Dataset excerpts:
====

Lemma dialed_failedAttempts (k : nat) :
  dialed (attempts k) = repeat (credentials cfg) k.
Proof.
  induction k as [|k IH]; [reflexivity|].
  rewrite failedAttempts_S, dialed_app, IH; simpl.
  rewrite repeat_cons; reflexivity.
Qed.

Lemma drawn_failedAttempts (k : nat) : drawn (attempts k) = k.
Proof.
  induction k as [|k IH]; [reflexivity|].
  rewrite failedAttempts_S, drawn_app, IH; simpl. lia.
Qed.

Lemma slept_failedAttempts (k : nat) :
  slept (attempts k) = map (sleepOf T bd draws) (seq 0 k).
Proof.
  induction k as [|k IH]; [reflexivity|].
  rewrite failedAttempts_S, slept_app, IH, seq_S, map_app; reflexivity.
Qed.

Lemma closed_failedAttempts (k : nat) : closed (attempts k) = [].
Proof.
  induction k as [|k IH]; [reflexivity|].
  rewrite failedAttempts_S, closed_app, IH; reflexivity.
Qed.

End RunLemmas.

(** ** The retry loop *)

Section RetryLemmas.

Variable N : nat.
Variable bd : Duration.
Variable cfg : Config.

Let dial (n : nat) : KumaClient + error :=
  kumaNew T n (BaseURL cfg) (Username cfg) (Password cfg).

Let call : Event := Dialed (BaseURL cfg) (Username cfg) (Password cfg).

(** One turn of the loop. *)
Lemma retryLoop_cons (i : nat) (todo : list nat) (err : option error) (w : World) :
  retryLoop T N bd cfg (i :: todo) err w =
  match dial (length (dialed (events w))) with
  | inl k =>
      Done (Returned (mkClient (allocated w) (Some k)))
           (setAllocated (S (allocated w)) (extend [call] w))
  | inr e =>
      if (i =? N)%nat then Done (Fell (Some e)) (extend [call] w)
      else
        let d := sleepFor T bd i (randFloat64 T (drawn (events w))) in
        retryLoop T N bd cfg todo (Some e)
          (extend [call; Drew;
                   Printed (mkRetryLine (Z.of_nat i + 1) (Z.of_nat N + 1)
                                        (Error e) d);
                   Slept d] w)
  end.
Proof.
  simpl. unfold bind at 1, kuma_New at 1. fold (dial (length (dialed (events w)))).
  destruct (dial (length (dialed (events w)))) as [k|e]; [reflexivity|].
  destruct (i =? N)%nat; [reflexivity|].
  unfold bind, rand_Float64, fmt_Printf, time_Sleep, record.
  rewrite !extend_extend; simpl.
  rewrite drawn_app; simpl. rewrite Nat.add_0_r. reflexivity.
Qed.
(* ===== verification/PriorityQueue.v ===== *)
(** * Keyed priority queues

    The crate [keyed-priority-queue] is outside the repository: its
    [KeyedPriorityQueue<K, P>] is the class [PriorityQueue], with the behaviour
    its documentation promises as the laws.  [pop] returns a maximal entry only
    for a queue whose order has been kept by operations under which [Ord::cmp]
    is a total preorder of the stored priorities; a heap cannot promise more.
    The module [ScanQueue] implements the interface, which shows that the laws
    can be met and makes the users of the queue executable. *)

From stdpp Require Import prelude gmap fin_maps.
From Stdlib Require Import ZArith Lia.
From S2P Require Import Prelude.

(** The trait [Ord]. *)
Class Ord (A : Type) := cmp : A → A → comparison.

(** [cmp] behaves as a total preorder on the values that satisfy [D]. *)
Record total_on {A} `{Ord A} (D : A → Prop) : Prop := {
  total_opp a b : D a → D b → cmp b a = CompOpp (cmp a b);
  total_trans a b c : D a → D b → D c → cmp a b ≠ Lt → cmp b c ≠ Lt → cmp a c ≠ Lt
}.

Lemma total_on_weaken {A} `{Ord A} (D E : A → Prop) :
  (∀ a, E a → D a) → total_on D → total_on E.
Proof. intros HE [Ho Ht]. split; eauto. Qed.

Class PriorityQueue := {
  kpq (K P : Type) `{Countable K} `{Ord P} : Type;
  kpq_new {K P} `{Countable K} `{Ord P} : kpq K P;
  kpq_push {K P} `{Countable K} `{Ord P} : K → P → kpq K P → kpq K P;
  kpq_pop {K P} `{Countable K} `{Ord P} : kpq K P → option (K * P * kpq K P);
  kpq_remove {K P} `{Countable K} `{Ord P} : K → kpq K P → kpq K P;
  kpq_iter {K P} `{Countable K} `{Ord P} : kpq K P → list (K * P);

  (** The entries, and the order kept by the operations. *)
  kpq_contents {K P} `{Countable K} `{Ord P} : kpq K P → gmap K P;
  kpq_ordered {K P} `{Countable K} `{Ord P} : kpq K P → Prop;

  kpq_new_contents {K P} `{Countable K} `{Ord P} : kpq_contents (kpq_new (K:=K) (P:=P)) = ∅;
  kpq_push_contents {K P} `{Countable K} `{Ord P} k p (q : kpq K P) :
    kpq_contents (kpq_push k p q) = <[k:=p]> (kpq_contents q);
  kpq_remove_contents {K P} `{Countable K} `{Ord P} k (q : kpq K P) :
    kpq_contents (kpq_remove k q) = delete k (kpq_contents q);
  kpq_iter_perm {K P} `{Countable K} `{Ord P} (q : kpq K P) :
    kpq_iter q ≡ₚ map_to_list (kpq_contents q);
  kpq_pop_none {K P} `{Countable K} `{Ord P} (q : kpq K P) :
    kpq_pop q = None ↔ kpq_contents q = ∅;
  kpq_pop_some {K P} `{Countable K} `{Ord P} (q q' : kpq K P) k p :
    kpq_pop q = Some (k, p, q') →
    kpq_contents q !! k = Some p ∧ kpq_contents q' = delete k (kpq_contents q);

  kpq_new_ordered {K P} `{Countable K} `{Ord P} : kpq_ordered (kpq_new (K:=K) (P:=P));
  kpq_push_ordered {K P} `{Countable K} `{Ord P} k p (q : kpq K P) :
    total_on (λ x, x = p ∨ ∃ k', kpq_contents q !! k' = Some x) →
    kpq_ordered q → kpq_ordered (kpq_push k p q);
  kpq_remove_ordered {K P} `{Countable K} `{Ord P} k (q : kpq K P) :
    total_on (λ x, ∃ k', kpq_contents q !! k' = Some x) →
    kpq_ordered q → kpq_ordered (kpq_remove k q);
  kpq_pop_ordered {K P} `{Countable K} `{Ord P} (q q' : kpq K P) k p :
    total_on (λ x, ∃ k', kpq_contents q !! k' = Some x) →
    kpq_ordered q → kpq_pop q = Some (k, p, q') →
    kpq_ordered q' ∧ ∀ k' p', kpq_contents q !! k' = Some p' → cmp p p' ≠ Lt
}.

Section derived.
Context `{PriorityQueue} {K P : Type} `{Countable K} `{Ord P}.

(** [len], [is_empty], and [get_priority] of an occupied [entry]. *)
Definition kpq_len (q : kpq K P) : nat := length (kpq_iter q).
Definition kpq_is_empty (q : kpq K P) : bool := bool_decide (kpq_len q = 0).
Definition kpq_get (k : K) (q : kpq K P) : option P := kpq_contents q !! k.

Lemma kpq_len_size (q : kpq K P) : kpq_len q = size (kpq_contents q).
Proof. unfold kpq_len. by rewrite kpq_iter_perm, length_map_to_list. Qed.

Lemma kpq_is_empty_spec (q : kpq K P) : kpq_is_empty q = bool_decide (kpq_contents q = ∅).
Proof.
  unfold kpq_is_empty. rewrite kpq_len_size. apply bool_decide_ext. apply map_size_empty_iff.
Qed.

Lemma kpq_pop_len (q q' : kpq K P) k p : kpq_pop q = Some (k, p, q') → kpq_len q = S (kpq_len q').
Proof.
  intros [Hk Hq]%kpq_pop_some. rewrite !kpq_len_size, Hq, map_size_delete_Some by eauto.
  assert (size (kpq_contents q) ≠ 0); [|lia].
  apply map_size_ne_0_lookup. eauto.
Qed.

Lemma elem_of_kpq_iter (q : kpq K P) k p : (k, p) ∈ kpq_iter q ↔ kpq_contents q !! k = Some p.
Proof. rewrite kpq_iter_perm. apply elem_of_map_to_list. Qed.
End derived.

(** ** An implementation *)

(** A map that is scanned for the maximum on every [pop]. *)
Module ScanQueue.
Section scan.
Context {K P : Type} `{Countable K} `{Ord P}.

(** The first maximum of a list. *)
Fixpoint best (b : K * P) (l : list (K * P)) : K * P :=
  match l with
  | [] => b
  | x :: l => best (match cmp b.2 x.2 with Lt => x | _ => b end) l
  end.

Definition pop (q : gmap K P) : option (K * P * gmap K P) :=
  match map_to_list q with
  | [] => None
  | b :: l => let kp := best b l in Some (kp, delete kp.1 q)
  end.

Lemma best_elem b l : best b l ∈ b :: l.
Proof.
  revert b. induction l as [|x l IH]; intros b; simpl; [left|].
  specialize (IH (match cmp b.2 x.2 with Lt => x | _ => b end)).
  rewrite elem_of_cons in IH. destruct IH as [->|IH]; [case_match; set_solver|set_solver].
Qed.

Lemma total_on_refl (D : P → Prop) a : total_on D → D a → cmp a a ≠ Lt.
Proof.
  intros Ht Ha Hlt. pose proof (total_opp _ Ht a a Ha Ha) as Ho. by rewrite Hlt in Ho.
Qed.

Lemma best_max (D : P → Prop) b l :
  total_on D → (∀ x, x ∈ b :: l → D x.2) → ∀ x, x ∈ b :: l → cmp (best b l).2 x.2 ≠ Lt.
Proof.
  intros Ht. revert b. induction l as [|y l IH]; intros b HD x Hx; simpl.
  { apply list_elem_of_singleton in Hx as ->. eapply total_on_refl; [done|]. apply HD. left. }
  set (c := match cmp b.2 y.2 with Lt => y | _ => b end).
  assert (c ∈ [b; y]) as Hc by (unfold c; case_match; set_solver).
  assert (∀ z, z ∈ c :: l → D z.2) as HDc by (intros z; set_solver).
  assert (cmp (best c l).2 c.2 ≠ Lt) as Hbc by (apply IH; [done|left]).
  assert (D (best c l).2) as HDb by (apply HDc, best_elem).
  rewrite !elem_of_cons in Hx. destruct Hx as [->|[->|Hx]]; [| |apply IH; [done|by right]].
  - eapply (total_trans _ Ht _ c.2); [done|apply HDc; left|apply HD; left|done|].
    unfold c. destruct (cmp b.2 y.2) eqn:E.
    + eapply total_on_refl; [done|]. apply HD. left.
    + rewrite (total_opp _ Ht b.2 y.2), E; [done|apply HD; left|apply HD; right; left].
    + eapply total_on_refl; [done|]. apply HD. left.
  - eapply (total_trans _ Ht _ c.2); [done|apply HDc; left|apply HD; right; left|done|].
    unfold c. destruct (cmp b.2 y.2) eqn:E; [by rewrite E| |by rewrite E].
    eapply total_on_refl; [done|]. apply HD. right; left.
Qed.

Lemma pop_some q k p q' :
  pop q = Some (k, p, q') →
  q !! k = Some p ∧ q' = delete k q ∧
  (total_on (λ x, ∃ k', q !! k' = Some x) → ∀ k' p', q !! k' = Some p' → cmp p p' ≠ Lt).
Proof.
  unfold pop. destruct (map_to_list q) as [|b l] eqn:E; [done|]. intros Hpop.
  destruct (best b l) as [k0 p0] eqn:Eb. simpl in Hpop. injection Hpop as -> -> <-.
  assert (∀ k p, q !! k = Some p ↔ (k, p) ∈ b :: l) as Hq
    by (intros; by rewrite <-E, elem_of_map_to_list).
  split_and!; [rewrite Hq, <-Eb; apply best_elem|done|].
  intros Ht k' p' Hk'. apply Hq in Hk'.
  pose proof (best_max _ b l Ht) as Hm. rewrite Eb in Hm.
  apply (Hm (λ '(k0, p0) (Hin : _), ex_intro _ k0 (proj2 (Hq k0 p0) Hin)) (k', p') Hk').
Qed.

Lemma pop_none q : pop q = None ↔ q = ∅.
Proof.
  unfold pop. rewrite <-map_to_list_empty_iff. destruct (map_to_list q); naive_solver.
Qed.
End scan.

#[export] Program Instance queue : PriorityQueue := {|
  kpq K P _ _ _ := gmap K P;
  kpq_new _ _ _ _ _ := ∅;
  kpq_push _ _ _ _ _ k p q := <[k:=p]> q;
  kpq_pop _ _ _ _ _ q := pop q;
  kpq_remove _ _ _ _ _ k q := delete k q;
  kpq_iter _ _ _ _ _ q := map_to_list q;
  kpq_contents _ _ _ _ _ q := q;
  kpq_ordered _ _ _ _ _ q := True
|}.
Next Obligation. done. Qed.
Next Obligation. done. Qed.
Next Obligation. done. Qed.
Next Obligation. done. Qed.
Next Obligation. intros. apply pop_none. Qed.
Next Obligation. intros * Hp. apply pop_some in Hp as (? & ? & ?). done. Qed.
Next Obligation. done. Qed.
Next Obligation. done. Qed.
Next Obligation. done. Qed.
Next Obligation. intros * Ht _ Hp. apply pop_some in Hp as (? & ? & ?). eauto. Qed.
End ScanQueue.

====

REQUIREMENT -> Could you restate word for word the lines above, from the one that contains "assert (c ∈" through the one that contains "unfold c. destruct (cmp b.2 y.2) eqn:E;", and no others?

EXERCISE ANSWER ->
  assert (c ∈ [b; y]) as Hc by (unfold c; case_match; set_solver).
  assert (∀ z, z ∈ c :: l → D z.2) as HDc by (intros z; set_solver).
  assert (cmp (best c l).2 c.2 ≠ Lt) as Hbc by (apply IH; [done|left]).
  assert (D (best c l).2) as HDb by (apply HDc, best_elem).
  rewrite !elem_of_cons in Hx. destruct Hx as [->|[->|Hx]]; [| |apply IH; [done|by right]].
  - eapply (total_trans _ Ht _ c.2); [done|apply HDc; left|apply HD; left|done|].
    unfold c. destruct (cmp b.2 y.2) eqn:E.
    + eapply total_on_refl; [done|]. apply HD. left.
    + rewrite (total_opp _ Ht b.2 y.2), E; [done|apply HD; left|apply HD; right; left].
    + eapply total_on_refl; [done|]. apply HD. left.
  - eapply (total_trans _ Ht _ c.2); [done|apply HDc; left|apply HD; right; left|done|].
    unfold c. destruct (cmp b.2 y.2) eqn:E; [by rewrite E| |by rewrite E].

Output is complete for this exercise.